Buildings are compartmentalised to delay the spread of fire from one area to another. The compartments are usually linked by doors to allow for passage of traffic around the building. Door sets have two important functions in a fire, when closed they form a barrier to fire spread and when open they provide a means of escape.
A well designed timber fire door will delay the spread of fire and smoke without causing too much hindrance to the movement of people and goods. Different parts of a building may be separated from each other, into compartments of a fire-resisting construction. Any openings leading from them will have fire doors to maintain an effective fire barrier and should prevent excessive transmission of products of combustion which can interfere with the safe use of escape routes.
Every fire door is therefore required to act as a barrier to the passage of smoke and/or fire to varying degrees dependent upon its location in a building and the fire hazard associated with the building.

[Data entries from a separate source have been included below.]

(** A batch that returns true has logged no error; the stages it went
    through. *)
Lemma prove_batch_true env height size w w' :
  prove_batch env height size w = (Ok true, w') ->
  exists dp dd dc,
    trace w'
    = (trace w ++ [Log DEBUG (job_info_of height size ++ " proving...")]
       ++ dp ++ dd ++ dc)%list
    /\ Forall not_an_error (dp ++ dd ++ dc)
    /\ written dp = [Fs.div (Fs.div PROOF_DIR (batch_name_of height size)) "batch.json";
                     Fs.div (Fs.div PROOF_DIR (batch_name_of height size))
                            "arguments.json"]
    /\ launches dp = []
    /\ written dd
       = map (log_file_of (Fs.div PROOF_DIR (batch_name_of height size))) step_names
    /\ launches dd
       = pipeline (Fs.div PROOF_DIR (batch_name_of height size)) EXECUTABLE
           (Fs.div (Fs.div PROOF_DIR (batch_name_of height size)) "proof.json")
           (Fs.div (Fs.div PROOF_DIR (batch_name_of height size)) "arguments.json")
    /\ quiet dc.
Proof.
  intros H. rewrite prove_batch_unfold in H. unfold prove_batch_body, bind in H.
  destruct (prepare_batch _ _ _ _ _) as [[files|e] w1] eqn:Ep; [|discriminate].
  fold EXECUTABLE in H.
  destruct (run_prover _ _ _ _ _ _) as [[l|e] w2] eqn:Er; [|discriminate].
  destruct (conclude_batch _ _ _ _) as [[[|]|e] w3] eqn:Ec; try discriminate.
  injection H as <-.
  destruct (conclude_batch_true _ _ _ _ _ Ec) as ((last & Hl & R) & dc & Tc & Fc & Qc).
  destruct (prepare_batch_trace _ _ _ _ _ _ _ Ep) as (text & args_text & Tp).
  pose proof (prepare_batch_files _ _ _ _ _ _ _ Ep) as Hfiles. subst files.
  cbn [fst snd] in Er.
  destruct (driver_shape _ _ _ _ _ _ _ _ Er) as (dd & Td & _ & _ & _ & S).
  destruct S as (_ & Hsteps & Hl3 & Hw & _).
  destruct (driver_success_inv _ _ _ _ _ _ _ _ _ Er Hl R)
    as (i1 & wa & i2 & wb & i3 & wc & E1 & _ & E2 & _ & E3 & _ & -> & Ew2).
  rewrite (parent_proof_file height size) in *.
  destruct (calm_run_step _ _ _ _ _ _ _ _ E1) as (d1 & T1 & F1).
  destruct (calm_run_step _ _ _ _ _ _ _ _ E2) as (d2 & T2 & F2).
  destruct (calm_run_step _ _ _ _ _ _ _ _ E3) as (d3 & T3 & F3).
  destruct (cleanup_temp_files env _ _ _ wc) as [rc w2'] eqn:Ecl.
  destruct (calm_cleanup _ _ _ _ _ _ _ Ecl) as (d4 & T4 & F4).
  cbn [snd] in Ew2. subst w2'.
  assert (dd = (d1 ++ d2 ++ d3 ++ d4)%list) as Hdd.
  { rewrite T4, T3, T2, T1, <- !app_assoc in Td. now apply app_inv_head in Td. }
  match type of Tp with _ = (_ ++ ?l)%list => exists l, dd, dc end. split.
  { rewrite Tc, Td, Tp. unfold started. cbn [trace]. rewrite <- !app_assoc. reflexivity. }
  split.
  { apply Forall_app. split; [repeat constructor|].
    apply Forall_app. split; [|exact Fc].
    rewrite Hdd. repeat (apply Forall_app; split); assumption. }
  split; [reflexivity|]. split; [reflexivity|]. split.
  { rewrite Hw. cbn [map length firstn] in Hsteps. cbn [map].
    injection Hsteps as -> -> ->. reflexivity. }
  split; [exact Hl3|exact Qc].
Qed.

(** A batch that returns false ends on a message at ERROR level. *)
Lemma prove_batch_false env height size w w' :
  prove_batch env height size w = (Ok false, w') ->
  exists d msg, trace w' = (trace w ++ d ++ [Log ERROR msg])%list.
Proof.
  intros H. rewrite prove_batch_unfold in H. unfold prove_batch_body, bind in H.
  destruct (prepare_batch _ _ _ _ _) as [[files|e] w1] eqn:Ep;
    destruct (only_prepare_batch _ _ _ _ _ _ _ Ep) as (dp & Tp & _).
  2:{ injection H as <-. cbn [trace]. rewrite Tp. unfold started. cbn [trace].
      exists ([Log DEBUG (job_info_of height size ++ " proving...")] ++ dp)%list. eexists.
      rewrite <- !app_assoc. reflexivity. }
  destruct (run_prover _ _ _ _ _ _) as [[l|e] w2] eqn:Er;
    destruct (only_run_prover _ _ _ _ _ _ _ _ Er) as (dd & Td & _).
  2:{ injection H as <-. cbn [trace]. rewrite Td, Tp. unfold started. cbn [trace].
      exists ([Log DEBUG (job_info_of height size ++ " proving...")] ++ dp ++ dd)%list. eexists.
      rewrite <- !app_assoc. reflexivity. }
  destruct (conclude_batch _ _ _ _) as [[[|]|e] w3] eqn:Ec; try discriminate.
  - injection H as <-. destruct (conclude_batch_false _ _ _ _ _ Ec) as (msg & Tc).
    rewrite Tc, Td, Tp. unfold started. cbn [trace].
    exists ([Log DEBUG (job_info_of height size ++ " proving...")] ++ dp ++ dd)%list, msg.
    rewrite <- !app_assoc. reflexivity.
  - injection H as <-. cbn [trace].
    destruct (only_conclude_batch _ _ _ _ _ _ Ec) as (dc & Tc & _).
    rewrite Tc, Td, Tp. unfold started. cbn [trace].
    exists ([Log DEBUG (job_info_of height size ++ " proving...")] ++ dp ++ dd ++ dc)%list. eexists.
    rewrite <- !app_assoc. reflexivity.
Qed.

- A fire door is to provide resistance to the passage of a well developed fire and consequently requires intumescent strips to be installed.
- Secondly to prevent excessive quantities of cold smoke to pass in the early stages of a fire and then to provide a barrier to a well-developed fire. They need to be fitted with intumescent strips and cold smoke seals to achieve this aim.
Some fire doors may be required to fulfil only the first function as they may not be required to prevent the passage of smoke because of their location. Others as indicated by the second function may have to resist the the passage of smoke and the spread of fire. Fire doors are specified as FD when required to fulfil the first function and FDs doors to fulfil the second.